Oliveragemmula is a genus of marine gastropod molluscs or micromolluscs in the family Turridae, the turrids.

==Etymology==
The genus is named after Professor Baldomero M. ‘Toto’ Olivera, pioneer of research on conoidean toxins and the author of many species of Turridae from the Philippines, and also referring to the overall similarity of the new genus to the earlier broader concept of Gemmula.

==Species==
All these species formerly belonged to the genus Gemmula
- Oliveragemmula congener (E. A. Smith, 1894)

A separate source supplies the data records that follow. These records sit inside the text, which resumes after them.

Lemma opa_fold_ok l :
  (∃ inv, try_fold opa_step ∅ l = Ok inv) ↔
  (∀ p obj, (p, obj) ∈ l → is_Some (metadata_name obj)) ∧ scopes_agree l.
Proof.
  split.
  - intros [inv Hinv].
    assert (∀ p obj, (p, obj) ∈ l →
      is_Some (metadata_name obj) ∧ opa_scope inv p = Some (namespaced obj)) as Hl.
    { intros p obj Hin. destruct (try_fold_split _ _ _ _ _ Hin Hinv)
        as (_ & l2 & s1 & s2 & _ & _ & (? & _ & Hnew & _)%opa_register & Hrest).
      split; [done|]. eapply opa_scope_stable; [|done]. by rw Hnew decide_True. }
    split; [by intros p obj []%Hl|]. intros p o1 o2 [_ H1]%Hl [_ H2]%Hl. congruence.
  - intros [Hnames Hagree].
    destruct (try_fold_total opa_step
      (λ inv, ∀ p b, opa_scope inv p = Some b → ∀ obj, (p, obj) ∈ l → b = namespaced obj)
      ∅ l) as (inv & Hinv & _); [done| |by eexists].
    intros s [p obj] Hin Hs. destruct (opa_register_ok s obj p) as [s' Hs'];
      [by eapply Hnames|intros b Hb; by eapply Hs|].
    exists s'. split; [done|]. destruct (opa_register _ _ _ _ Hs') as (_ & _ & Hnew & _).
    intros q b. rw Hnew. case_decide; subst; [|apply Hs].
    intros [= <-] o Ho. by eapply Hagree.
Qed.

Lemma scope_path s ns name obj :
  scope_get s ns name = Some obj →
  value_path (OpaInv.scope_to_value s) (option_list ns ++ [name]) = Some (object_to_value obj).
Proof.
  rw /scope_get /OpaInv.scope_to_value.
  unfold OpaInv.ResourcesByNamespace, OpaInv.ResourcesByName in *.
  destruct s as [m|m], ns as [n|]; try done; intros Hs.
  - rw /= field_get_map field_get_btree_iter. by rw Hs.
  - apply bind_Some in Hs as (by_name & Hn & Hs).
    rw /= field_get_map field_get_btree_iter. rw Hn /= field_get_map field_get_btree_iter.
    by rw Hs.
Qed.

Lemma bind_Some_r {A B} (o : option A) (f : A → option B) a : o = Some a → o ≫= f = f a.
Proof. by intros ->. Qed.

(** The data an OPA policy reads: the inventory can be built exactly
    when the plural name of every resource is known, every object has a name, and
    the objects that share a plural name are all namespaced or all cluster-wide;
    then it maps (plural name, namespace, name) to the last object registered
    under them and to nothing else, and that object is found in the document at
    [kubernetes.<resource>.<namespace>.<name>], without the namespace for a
    cluster-wide one. *)
Theorem opa_inventory_exact kube plurals :
  ((∃ inv, OpaInv.new kube plurals = Ok inv) ↔
     (∀ r, is_Some (kube !! r) → is_Some (plurals !! r)) ∧
     (∀ p obj, (p, obj) ∈ labelled kube plurals → is_Some (metadata_name obj)) ∧
     scopes_agree (labelled kube plurals)) ∧
  ∀ inv, OpaInv.new kube plurals = Ok inv → ∀ p ns name,
    opa_get inv p ns name =
      snd <$> last (filter (λ po, po.1 = p ∧ located ns name po.2) (labelled kube plurals)) ∧
    ∀ obj, opa_get inv p ns name = Some obj →
      value_path (OpaInv.OpaInventory_to_value inv) (p :: option_list ns ++ [name]) =
        Some (object_to_value obj).
Proof.
  split.
  - rw -opa_fold_ok. setoid_rewrite opa_new_labelled. naive_solver.
  - intros inv [_ Hnew]%opa_new_labelled p ns name. split.
    + apply (try_fold_last opa_step (λ inv, opa_get inv p ns name) snd
        (λ po, po.1 = p ∧ located ns name po.2)) in Hnew; [rw Hnew; by destruct (last _)|].
      by intros s [q o] s' (_ & _ & _ & Hget)%opa_register.
    + intros obj Hobj. apply bind_Some in Hobj as (s & Hs & Hget).
      unfold OpaInv.OpaInventory_to_value, OpaInv.OpaInventory in *. rw value_path_btree.
      erewrite bind_Some_r; [|exact Hs]. by apply scope_path.
Qed.
End opa_inventory.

- Oliveragemmula cosmoi (Sykes, 1930)
- Oliveragemmula dampierana (A. W. B. Powell, 1964)
- Oliveragemmula diomedea (A. W. B. Powell, 1964)
- Oliveragemmula gilchristi (G. B. Sowerby III, 1902)
- Oliveragemmula kieneri (Doumet, 1840)
- Oliveragemmula murrayi (A. W. B. Powell, 1964)
- Oliveragemmula rosario (Shikama & Hayashi, 1977)
- Oliveragemmula sogodensis (B. M. Olivera, 2005)
- Oliveragemmula speciosa (Reeve, 1842)
- Oliveragemmula subfenestrata (Kosuge, 1990)
- Oliveragemmula vagata (E. A. Smith, 1895)
- Oliveragemmula westaustralis (Kosuge, 1990)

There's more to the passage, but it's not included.